Requirement → Wherever "ChunkBytes" turns up in the entries, copy out the line that holds it.

(Collected data entries)
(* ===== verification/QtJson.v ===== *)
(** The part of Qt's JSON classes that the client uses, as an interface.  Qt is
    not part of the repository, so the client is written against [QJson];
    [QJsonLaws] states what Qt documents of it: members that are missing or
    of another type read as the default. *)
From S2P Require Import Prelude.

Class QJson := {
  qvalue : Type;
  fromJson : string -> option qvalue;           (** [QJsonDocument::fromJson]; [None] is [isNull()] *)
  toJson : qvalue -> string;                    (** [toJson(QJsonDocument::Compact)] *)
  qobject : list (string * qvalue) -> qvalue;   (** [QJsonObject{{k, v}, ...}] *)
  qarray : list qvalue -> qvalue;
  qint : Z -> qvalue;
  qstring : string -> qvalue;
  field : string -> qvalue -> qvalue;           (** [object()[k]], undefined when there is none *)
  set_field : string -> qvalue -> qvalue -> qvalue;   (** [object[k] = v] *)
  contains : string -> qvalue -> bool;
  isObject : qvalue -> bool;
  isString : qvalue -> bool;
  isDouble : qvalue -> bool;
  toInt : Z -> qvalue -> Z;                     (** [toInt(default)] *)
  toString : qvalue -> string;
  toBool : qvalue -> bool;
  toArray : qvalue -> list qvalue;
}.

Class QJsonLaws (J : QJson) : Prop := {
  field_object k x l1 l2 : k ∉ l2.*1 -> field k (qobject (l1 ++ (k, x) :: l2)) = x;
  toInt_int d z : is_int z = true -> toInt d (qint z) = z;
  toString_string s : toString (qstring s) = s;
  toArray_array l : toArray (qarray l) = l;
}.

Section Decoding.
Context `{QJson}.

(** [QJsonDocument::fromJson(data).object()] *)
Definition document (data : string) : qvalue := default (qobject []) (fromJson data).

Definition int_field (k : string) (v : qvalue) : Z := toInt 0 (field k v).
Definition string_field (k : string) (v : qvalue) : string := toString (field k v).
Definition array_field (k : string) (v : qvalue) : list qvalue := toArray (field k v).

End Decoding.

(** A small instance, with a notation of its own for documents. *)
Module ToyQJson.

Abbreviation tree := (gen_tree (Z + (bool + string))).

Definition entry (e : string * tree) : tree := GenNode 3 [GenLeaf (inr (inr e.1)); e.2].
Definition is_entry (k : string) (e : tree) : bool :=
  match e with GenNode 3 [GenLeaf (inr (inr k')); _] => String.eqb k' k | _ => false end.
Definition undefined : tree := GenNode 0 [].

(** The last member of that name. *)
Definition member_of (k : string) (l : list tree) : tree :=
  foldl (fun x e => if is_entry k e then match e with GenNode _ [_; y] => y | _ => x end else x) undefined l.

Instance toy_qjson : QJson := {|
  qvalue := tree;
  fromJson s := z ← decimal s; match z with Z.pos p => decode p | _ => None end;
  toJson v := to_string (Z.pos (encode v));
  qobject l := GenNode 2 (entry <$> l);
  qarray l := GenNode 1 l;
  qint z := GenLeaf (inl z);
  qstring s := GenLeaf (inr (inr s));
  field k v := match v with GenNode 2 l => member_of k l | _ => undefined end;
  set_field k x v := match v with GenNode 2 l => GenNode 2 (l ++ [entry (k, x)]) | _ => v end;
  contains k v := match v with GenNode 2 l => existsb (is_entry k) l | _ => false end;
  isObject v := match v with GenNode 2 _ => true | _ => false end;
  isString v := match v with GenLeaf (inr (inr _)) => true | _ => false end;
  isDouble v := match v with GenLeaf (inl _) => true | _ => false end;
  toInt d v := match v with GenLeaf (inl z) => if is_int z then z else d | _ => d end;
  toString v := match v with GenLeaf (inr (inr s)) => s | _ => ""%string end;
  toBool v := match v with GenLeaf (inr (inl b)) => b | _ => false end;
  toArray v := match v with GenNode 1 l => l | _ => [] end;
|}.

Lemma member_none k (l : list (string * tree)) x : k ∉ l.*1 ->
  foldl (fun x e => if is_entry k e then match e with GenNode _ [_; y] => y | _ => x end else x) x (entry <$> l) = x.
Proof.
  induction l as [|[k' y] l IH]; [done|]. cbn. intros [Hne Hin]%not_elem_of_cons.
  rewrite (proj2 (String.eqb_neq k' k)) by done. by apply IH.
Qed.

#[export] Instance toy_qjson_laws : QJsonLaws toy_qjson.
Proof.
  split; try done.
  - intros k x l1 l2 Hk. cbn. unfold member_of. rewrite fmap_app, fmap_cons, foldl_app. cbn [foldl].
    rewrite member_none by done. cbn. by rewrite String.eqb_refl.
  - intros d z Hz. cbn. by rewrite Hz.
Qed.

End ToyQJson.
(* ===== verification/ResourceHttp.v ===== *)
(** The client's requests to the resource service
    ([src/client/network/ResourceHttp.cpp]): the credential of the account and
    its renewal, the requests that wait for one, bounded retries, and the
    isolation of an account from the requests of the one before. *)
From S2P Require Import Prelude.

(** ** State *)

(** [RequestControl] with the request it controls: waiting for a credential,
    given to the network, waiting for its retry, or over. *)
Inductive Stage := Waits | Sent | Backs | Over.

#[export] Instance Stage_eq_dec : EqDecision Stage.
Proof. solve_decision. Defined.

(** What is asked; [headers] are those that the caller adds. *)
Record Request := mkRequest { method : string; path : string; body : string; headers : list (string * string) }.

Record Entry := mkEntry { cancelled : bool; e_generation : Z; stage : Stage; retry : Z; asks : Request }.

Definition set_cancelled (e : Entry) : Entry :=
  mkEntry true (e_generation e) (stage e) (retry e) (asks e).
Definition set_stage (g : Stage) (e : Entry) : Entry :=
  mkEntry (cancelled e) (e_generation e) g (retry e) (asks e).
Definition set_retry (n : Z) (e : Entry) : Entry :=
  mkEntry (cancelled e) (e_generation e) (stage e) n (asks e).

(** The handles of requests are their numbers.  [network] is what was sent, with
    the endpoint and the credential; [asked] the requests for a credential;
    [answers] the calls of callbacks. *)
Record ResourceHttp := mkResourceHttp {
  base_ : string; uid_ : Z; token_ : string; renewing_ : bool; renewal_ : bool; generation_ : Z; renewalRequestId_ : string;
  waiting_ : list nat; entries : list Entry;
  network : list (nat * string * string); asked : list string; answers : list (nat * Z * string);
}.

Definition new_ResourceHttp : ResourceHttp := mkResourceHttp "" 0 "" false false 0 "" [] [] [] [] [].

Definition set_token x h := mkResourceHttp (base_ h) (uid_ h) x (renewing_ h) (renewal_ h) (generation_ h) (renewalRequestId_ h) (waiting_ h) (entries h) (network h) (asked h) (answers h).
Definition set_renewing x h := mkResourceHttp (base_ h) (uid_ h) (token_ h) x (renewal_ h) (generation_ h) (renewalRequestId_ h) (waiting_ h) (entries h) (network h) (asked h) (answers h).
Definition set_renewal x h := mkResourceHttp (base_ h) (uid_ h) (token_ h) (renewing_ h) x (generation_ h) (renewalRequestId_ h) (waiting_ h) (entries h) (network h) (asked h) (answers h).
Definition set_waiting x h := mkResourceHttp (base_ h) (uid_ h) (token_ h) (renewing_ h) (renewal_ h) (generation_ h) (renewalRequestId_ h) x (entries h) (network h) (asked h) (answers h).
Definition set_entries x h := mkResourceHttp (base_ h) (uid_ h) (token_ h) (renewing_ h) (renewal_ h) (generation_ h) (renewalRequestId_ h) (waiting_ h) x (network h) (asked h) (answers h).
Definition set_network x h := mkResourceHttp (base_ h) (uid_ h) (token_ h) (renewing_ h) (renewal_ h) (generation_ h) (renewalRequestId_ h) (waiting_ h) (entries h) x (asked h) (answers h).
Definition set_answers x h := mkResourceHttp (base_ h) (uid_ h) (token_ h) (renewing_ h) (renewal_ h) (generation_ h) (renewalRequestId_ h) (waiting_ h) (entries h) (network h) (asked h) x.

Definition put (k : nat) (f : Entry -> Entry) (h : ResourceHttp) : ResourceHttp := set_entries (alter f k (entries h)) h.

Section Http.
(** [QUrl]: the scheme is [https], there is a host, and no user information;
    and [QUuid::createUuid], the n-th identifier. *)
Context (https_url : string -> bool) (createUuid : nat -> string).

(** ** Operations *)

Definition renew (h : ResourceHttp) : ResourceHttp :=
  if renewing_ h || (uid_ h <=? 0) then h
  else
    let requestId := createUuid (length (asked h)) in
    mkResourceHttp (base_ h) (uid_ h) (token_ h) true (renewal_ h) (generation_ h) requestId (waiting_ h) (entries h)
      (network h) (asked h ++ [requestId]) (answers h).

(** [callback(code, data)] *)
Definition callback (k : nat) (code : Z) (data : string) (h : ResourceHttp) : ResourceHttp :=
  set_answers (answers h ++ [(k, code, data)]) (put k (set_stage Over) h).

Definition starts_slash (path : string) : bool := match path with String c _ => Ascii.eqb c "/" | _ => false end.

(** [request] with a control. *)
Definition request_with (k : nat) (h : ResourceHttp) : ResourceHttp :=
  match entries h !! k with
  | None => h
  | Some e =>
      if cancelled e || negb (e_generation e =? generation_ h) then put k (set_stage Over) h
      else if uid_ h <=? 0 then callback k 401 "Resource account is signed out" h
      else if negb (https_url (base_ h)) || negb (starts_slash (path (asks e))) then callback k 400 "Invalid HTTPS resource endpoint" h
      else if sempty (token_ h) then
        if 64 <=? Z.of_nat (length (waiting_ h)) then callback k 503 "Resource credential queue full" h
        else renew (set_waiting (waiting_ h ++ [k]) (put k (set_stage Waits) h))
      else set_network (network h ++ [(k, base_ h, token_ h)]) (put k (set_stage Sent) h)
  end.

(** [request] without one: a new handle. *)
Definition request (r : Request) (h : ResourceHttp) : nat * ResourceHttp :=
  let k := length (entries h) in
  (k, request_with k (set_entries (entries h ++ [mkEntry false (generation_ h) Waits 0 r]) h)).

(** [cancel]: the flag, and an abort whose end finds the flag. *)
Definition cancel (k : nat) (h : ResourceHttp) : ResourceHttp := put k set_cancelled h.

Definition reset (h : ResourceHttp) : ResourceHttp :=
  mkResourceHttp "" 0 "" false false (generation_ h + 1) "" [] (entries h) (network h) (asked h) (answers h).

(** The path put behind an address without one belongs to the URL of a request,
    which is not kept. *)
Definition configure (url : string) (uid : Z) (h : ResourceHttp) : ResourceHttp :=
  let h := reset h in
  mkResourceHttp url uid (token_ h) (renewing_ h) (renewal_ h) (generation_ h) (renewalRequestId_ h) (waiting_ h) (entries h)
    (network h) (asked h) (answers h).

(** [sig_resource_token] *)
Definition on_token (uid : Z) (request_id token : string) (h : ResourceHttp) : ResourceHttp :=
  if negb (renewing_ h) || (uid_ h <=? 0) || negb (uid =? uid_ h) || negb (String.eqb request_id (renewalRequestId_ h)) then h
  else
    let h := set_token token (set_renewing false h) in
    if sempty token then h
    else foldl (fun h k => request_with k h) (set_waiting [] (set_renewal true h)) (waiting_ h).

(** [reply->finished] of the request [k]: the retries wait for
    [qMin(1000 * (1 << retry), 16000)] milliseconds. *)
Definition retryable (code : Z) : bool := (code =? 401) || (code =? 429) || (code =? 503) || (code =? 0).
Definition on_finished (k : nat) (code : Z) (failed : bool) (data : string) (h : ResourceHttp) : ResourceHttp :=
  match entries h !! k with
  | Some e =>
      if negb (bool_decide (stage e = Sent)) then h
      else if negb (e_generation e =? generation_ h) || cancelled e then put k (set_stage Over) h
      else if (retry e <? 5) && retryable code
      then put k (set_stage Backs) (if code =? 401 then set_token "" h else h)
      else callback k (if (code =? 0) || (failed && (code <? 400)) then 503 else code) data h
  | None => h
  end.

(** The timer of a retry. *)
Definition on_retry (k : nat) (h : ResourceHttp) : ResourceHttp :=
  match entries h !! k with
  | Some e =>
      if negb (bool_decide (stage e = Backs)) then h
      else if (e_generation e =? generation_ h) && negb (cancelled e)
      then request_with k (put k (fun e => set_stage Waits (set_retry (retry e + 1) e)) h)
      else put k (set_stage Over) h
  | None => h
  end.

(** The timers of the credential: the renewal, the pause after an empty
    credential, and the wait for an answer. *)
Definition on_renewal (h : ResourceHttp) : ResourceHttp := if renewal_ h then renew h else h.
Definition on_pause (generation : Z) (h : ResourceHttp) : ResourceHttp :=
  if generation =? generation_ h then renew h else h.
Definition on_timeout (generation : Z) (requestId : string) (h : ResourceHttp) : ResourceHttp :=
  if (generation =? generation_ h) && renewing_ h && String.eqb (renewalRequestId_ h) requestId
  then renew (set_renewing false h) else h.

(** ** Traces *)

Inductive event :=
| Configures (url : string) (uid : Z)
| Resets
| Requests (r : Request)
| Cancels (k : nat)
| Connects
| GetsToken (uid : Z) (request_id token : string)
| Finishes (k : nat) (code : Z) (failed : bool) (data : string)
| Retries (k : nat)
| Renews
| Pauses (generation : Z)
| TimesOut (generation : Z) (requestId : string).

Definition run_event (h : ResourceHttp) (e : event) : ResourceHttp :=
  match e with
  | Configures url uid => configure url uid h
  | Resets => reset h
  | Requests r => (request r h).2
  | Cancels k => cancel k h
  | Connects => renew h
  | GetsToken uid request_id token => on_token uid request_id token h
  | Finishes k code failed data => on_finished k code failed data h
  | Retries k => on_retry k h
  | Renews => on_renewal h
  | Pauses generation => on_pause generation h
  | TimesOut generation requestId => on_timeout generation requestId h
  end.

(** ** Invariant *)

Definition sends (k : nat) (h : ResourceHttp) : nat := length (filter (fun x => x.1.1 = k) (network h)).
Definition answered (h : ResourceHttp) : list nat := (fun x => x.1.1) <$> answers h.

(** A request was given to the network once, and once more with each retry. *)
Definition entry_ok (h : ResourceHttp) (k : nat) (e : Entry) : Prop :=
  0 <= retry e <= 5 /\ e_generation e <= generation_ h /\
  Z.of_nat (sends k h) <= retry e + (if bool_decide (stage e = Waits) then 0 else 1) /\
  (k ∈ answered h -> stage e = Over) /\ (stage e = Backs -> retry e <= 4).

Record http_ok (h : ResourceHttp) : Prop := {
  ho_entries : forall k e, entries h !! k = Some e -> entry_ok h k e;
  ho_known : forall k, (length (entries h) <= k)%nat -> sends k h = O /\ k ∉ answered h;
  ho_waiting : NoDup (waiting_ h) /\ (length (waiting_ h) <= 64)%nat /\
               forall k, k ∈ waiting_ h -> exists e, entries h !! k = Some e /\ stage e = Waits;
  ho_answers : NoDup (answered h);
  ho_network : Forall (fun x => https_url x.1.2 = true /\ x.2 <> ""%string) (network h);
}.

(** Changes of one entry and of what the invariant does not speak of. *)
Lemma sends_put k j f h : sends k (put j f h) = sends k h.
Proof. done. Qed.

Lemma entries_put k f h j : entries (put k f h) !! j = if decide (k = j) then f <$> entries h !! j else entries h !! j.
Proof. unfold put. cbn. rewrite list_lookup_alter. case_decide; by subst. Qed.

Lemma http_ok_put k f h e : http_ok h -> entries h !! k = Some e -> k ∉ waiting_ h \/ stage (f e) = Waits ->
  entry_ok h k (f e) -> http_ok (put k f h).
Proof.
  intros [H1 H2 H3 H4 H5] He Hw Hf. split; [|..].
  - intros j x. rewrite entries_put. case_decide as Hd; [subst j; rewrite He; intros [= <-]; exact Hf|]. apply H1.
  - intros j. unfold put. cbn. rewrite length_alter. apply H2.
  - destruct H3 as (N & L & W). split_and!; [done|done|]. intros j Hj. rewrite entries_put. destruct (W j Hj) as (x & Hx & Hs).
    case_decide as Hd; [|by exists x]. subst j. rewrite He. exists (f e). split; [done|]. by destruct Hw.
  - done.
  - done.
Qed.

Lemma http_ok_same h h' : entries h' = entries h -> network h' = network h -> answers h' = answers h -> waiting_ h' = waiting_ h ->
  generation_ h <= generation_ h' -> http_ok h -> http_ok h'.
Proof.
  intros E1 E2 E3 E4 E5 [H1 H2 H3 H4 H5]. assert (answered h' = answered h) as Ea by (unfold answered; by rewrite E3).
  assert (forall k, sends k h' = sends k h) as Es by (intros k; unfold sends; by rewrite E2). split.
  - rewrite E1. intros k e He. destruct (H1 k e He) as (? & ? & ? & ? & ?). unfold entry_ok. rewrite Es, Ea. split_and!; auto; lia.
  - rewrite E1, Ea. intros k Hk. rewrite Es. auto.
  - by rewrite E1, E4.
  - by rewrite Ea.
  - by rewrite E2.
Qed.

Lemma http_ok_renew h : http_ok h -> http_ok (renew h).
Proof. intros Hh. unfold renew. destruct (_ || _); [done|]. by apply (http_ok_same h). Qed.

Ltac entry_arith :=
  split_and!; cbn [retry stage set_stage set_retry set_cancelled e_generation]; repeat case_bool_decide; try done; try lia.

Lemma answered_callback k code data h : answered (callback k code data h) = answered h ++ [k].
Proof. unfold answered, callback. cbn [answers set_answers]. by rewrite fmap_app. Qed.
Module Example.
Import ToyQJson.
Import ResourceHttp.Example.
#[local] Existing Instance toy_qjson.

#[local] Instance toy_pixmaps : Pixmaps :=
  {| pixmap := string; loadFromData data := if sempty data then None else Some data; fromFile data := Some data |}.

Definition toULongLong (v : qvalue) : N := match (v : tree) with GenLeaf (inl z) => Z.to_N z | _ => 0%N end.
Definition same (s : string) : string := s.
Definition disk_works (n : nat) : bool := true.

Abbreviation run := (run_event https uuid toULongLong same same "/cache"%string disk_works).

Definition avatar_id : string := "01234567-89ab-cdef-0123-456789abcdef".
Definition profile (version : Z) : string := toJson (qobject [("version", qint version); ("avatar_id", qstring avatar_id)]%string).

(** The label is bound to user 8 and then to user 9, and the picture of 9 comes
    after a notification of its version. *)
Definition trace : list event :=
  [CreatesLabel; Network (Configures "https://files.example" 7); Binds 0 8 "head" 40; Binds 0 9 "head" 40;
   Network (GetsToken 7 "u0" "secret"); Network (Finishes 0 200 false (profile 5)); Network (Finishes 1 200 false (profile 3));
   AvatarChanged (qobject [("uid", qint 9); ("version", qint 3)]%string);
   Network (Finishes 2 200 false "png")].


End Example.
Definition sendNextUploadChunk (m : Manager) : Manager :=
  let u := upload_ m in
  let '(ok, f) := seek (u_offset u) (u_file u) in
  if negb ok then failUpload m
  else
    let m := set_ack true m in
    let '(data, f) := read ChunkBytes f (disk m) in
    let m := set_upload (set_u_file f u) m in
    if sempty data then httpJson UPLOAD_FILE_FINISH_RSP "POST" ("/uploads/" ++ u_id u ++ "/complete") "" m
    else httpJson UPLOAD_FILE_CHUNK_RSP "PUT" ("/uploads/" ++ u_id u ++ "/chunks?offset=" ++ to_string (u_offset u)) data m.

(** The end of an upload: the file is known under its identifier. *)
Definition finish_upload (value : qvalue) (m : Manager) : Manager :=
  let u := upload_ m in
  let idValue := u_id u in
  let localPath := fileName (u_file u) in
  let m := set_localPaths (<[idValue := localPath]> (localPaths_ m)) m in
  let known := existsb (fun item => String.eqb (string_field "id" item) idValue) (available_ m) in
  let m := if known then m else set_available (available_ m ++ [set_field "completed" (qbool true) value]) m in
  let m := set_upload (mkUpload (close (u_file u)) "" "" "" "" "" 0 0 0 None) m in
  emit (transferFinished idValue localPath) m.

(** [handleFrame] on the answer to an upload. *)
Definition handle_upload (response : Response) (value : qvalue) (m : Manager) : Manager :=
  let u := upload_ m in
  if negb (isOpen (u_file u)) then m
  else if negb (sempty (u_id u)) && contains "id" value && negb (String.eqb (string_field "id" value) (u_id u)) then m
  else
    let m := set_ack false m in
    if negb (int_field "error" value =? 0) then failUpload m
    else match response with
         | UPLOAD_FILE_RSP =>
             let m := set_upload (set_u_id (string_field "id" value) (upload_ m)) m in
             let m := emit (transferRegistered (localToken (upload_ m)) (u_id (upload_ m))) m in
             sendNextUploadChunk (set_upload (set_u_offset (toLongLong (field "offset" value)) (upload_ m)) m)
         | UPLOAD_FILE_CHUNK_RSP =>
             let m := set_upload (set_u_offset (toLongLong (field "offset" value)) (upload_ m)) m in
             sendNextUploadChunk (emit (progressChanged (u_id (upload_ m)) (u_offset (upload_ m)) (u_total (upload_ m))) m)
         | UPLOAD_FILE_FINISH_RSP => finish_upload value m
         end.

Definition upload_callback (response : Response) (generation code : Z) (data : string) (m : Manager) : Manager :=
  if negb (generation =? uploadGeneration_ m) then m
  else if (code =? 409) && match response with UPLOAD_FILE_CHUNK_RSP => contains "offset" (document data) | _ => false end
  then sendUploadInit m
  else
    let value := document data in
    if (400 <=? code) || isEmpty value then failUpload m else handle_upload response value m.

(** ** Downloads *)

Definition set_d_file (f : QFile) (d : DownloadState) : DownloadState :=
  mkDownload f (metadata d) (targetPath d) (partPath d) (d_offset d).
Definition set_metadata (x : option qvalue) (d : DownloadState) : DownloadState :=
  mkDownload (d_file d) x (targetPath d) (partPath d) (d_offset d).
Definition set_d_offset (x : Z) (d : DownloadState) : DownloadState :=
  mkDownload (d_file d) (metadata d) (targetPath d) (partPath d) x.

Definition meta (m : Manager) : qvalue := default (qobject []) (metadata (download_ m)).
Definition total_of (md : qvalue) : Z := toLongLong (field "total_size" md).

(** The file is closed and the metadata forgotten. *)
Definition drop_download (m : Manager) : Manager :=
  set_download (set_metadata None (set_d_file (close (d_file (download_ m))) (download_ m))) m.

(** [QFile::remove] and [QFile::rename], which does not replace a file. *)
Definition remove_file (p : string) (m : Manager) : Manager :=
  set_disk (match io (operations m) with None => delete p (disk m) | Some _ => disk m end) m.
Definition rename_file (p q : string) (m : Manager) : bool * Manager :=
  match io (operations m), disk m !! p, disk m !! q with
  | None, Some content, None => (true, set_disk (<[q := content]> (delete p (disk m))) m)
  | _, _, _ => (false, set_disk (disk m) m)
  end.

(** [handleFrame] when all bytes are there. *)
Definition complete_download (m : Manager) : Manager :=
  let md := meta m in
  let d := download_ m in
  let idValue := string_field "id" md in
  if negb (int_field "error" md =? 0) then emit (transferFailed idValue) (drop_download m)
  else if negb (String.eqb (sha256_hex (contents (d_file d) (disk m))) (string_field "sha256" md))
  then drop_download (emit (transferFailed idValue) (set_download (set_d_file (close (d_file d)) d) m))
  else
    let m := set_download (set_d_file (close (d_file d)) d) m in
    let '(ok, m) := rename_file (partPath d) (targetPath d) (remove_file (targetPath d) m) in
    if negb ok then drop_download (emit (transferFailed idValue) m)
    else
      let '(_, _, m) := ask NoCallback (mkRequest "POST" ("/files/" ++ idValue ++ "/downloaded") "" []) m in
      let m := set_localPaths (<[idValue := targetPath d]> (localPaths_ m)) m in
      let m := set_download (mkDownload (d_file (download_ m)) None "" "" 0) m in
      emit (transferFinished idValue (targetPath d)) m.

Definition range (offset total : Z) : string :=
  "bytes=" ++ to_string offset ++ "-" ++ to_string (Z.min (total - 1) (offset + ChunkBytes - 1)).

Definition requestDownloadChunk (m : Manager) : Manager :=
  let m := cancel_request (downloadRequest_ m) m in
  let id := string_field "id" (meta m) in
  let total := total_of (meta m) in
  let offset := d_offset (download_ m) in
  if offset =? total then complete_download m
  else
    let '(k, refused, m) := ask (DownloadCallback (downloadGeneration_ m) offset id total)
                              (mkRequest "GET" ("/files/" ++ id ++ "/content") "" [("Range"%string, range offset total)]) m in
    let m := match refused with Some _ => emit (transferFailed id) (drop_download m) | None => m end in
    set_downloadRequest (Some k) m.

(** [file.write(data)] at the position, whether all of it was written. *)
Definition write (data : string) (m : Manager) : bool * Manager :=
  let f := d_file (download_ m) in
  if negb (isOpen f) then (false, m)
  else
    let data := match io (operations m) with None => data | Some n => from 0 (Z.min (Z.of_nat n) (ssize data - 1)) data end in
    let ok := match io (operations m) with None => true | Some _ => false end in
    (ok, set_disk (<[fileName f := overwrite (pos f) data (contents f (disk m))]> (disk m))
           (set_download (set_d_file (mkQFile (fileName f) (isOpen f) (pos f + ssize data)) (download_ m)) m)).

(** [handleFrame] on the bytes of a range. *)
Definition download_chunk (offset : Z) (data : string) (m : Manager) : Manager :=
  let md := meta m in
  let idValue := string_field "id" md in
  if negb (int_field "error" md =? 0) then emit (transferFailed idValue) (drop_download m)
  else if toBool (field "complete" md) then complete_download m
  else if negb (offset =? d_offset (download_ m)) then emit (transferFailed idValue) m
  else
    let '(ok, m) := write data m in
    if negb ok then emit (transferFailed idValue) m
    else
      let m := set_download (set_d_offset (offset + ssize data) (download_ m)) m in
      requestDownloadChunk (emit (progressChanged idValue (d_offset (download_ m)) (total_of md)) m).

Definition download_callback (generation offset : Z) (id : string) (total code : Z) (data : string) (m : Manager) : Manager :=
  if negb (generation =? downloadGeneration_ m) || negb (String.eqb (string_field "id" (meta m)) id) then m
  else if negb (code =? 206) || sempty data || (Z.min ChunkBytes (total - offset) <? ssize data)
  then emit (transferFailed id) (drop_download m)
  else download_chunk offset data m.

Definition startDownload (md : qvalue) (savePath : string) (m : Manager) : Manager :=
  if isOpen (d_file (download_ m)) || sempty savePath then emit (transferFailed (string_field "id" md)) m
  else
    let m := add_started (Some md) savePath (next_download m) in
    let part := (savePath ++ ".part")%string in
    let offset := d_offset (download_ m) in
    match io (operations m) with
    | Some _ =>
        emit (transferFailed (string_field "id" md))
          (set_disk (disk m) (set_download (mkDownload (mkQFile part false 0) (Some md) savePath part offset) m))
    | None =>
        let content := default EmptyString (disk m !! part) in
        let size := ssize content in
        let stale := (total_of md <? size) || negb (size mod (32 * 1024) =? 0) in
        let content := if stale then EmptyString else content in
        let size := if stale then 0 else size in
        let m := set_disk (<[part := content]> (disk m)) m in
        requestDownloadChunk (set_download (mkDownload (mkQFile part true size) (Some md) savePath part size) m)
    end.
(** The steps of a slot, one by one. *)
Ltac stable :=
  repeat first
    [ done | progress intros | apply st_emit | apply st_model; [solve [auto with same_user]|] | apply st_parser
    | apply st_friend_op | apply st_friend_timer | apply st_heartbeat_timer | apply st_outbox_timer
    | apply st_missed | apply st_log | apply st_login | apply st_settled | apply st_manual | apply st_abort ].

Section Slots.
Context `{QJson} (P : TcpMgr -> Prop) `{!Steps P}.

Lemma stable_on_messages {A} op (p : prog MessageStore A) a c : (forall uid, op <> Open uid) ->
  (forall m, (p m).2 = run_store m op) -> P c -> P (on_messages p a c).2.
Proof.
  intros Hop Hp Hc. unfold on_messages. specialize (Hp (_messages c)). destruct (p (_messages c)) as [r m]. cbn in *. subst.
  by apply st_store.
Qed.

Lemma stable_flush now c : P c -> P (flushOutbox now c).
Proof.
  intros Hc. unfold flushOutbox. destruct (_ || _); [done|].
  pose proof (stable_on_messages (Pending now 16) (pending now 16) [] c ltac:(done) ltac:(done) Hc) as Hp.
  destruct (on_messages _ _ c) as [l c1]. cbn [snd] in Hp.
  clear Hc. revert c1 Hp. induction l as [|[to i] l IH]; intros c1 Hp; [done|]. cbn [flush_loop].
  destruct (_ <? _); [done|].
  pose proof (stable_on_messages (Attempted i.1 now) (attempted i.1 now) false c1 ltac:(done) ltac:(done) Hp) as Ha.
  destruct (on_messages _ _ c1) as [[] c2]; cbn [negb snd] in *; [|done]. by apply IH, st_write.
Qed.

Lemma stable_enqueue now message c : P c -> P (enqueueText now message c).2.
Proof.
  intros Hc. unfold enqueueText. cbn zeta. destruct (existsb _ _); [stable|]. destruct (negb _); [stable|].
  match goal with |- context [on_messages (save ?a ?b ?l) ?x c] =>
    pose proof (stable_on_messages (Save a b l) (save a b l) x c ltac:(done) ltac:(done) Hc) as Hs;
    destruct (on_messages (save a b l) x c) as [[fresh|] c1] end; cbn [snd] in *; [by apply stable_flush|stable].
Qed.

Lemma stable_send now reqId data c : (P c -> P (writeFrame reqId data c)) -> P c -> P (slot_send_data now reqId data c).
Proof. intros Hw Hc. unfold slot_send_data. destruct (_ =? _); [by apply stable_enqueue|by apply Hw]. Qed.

Answer space →
    let '(data, f) := read ChunkBytes f (disk m) in
  "bytes=" ++ to_string offset ++ "-" ++ to_string (Z.min (total - 1) (offset + ChunkBytes - 1)).
  else if negb (code =? 206) || sempty data || (Z.min ChunkBytes (total - offset) <? ssize data)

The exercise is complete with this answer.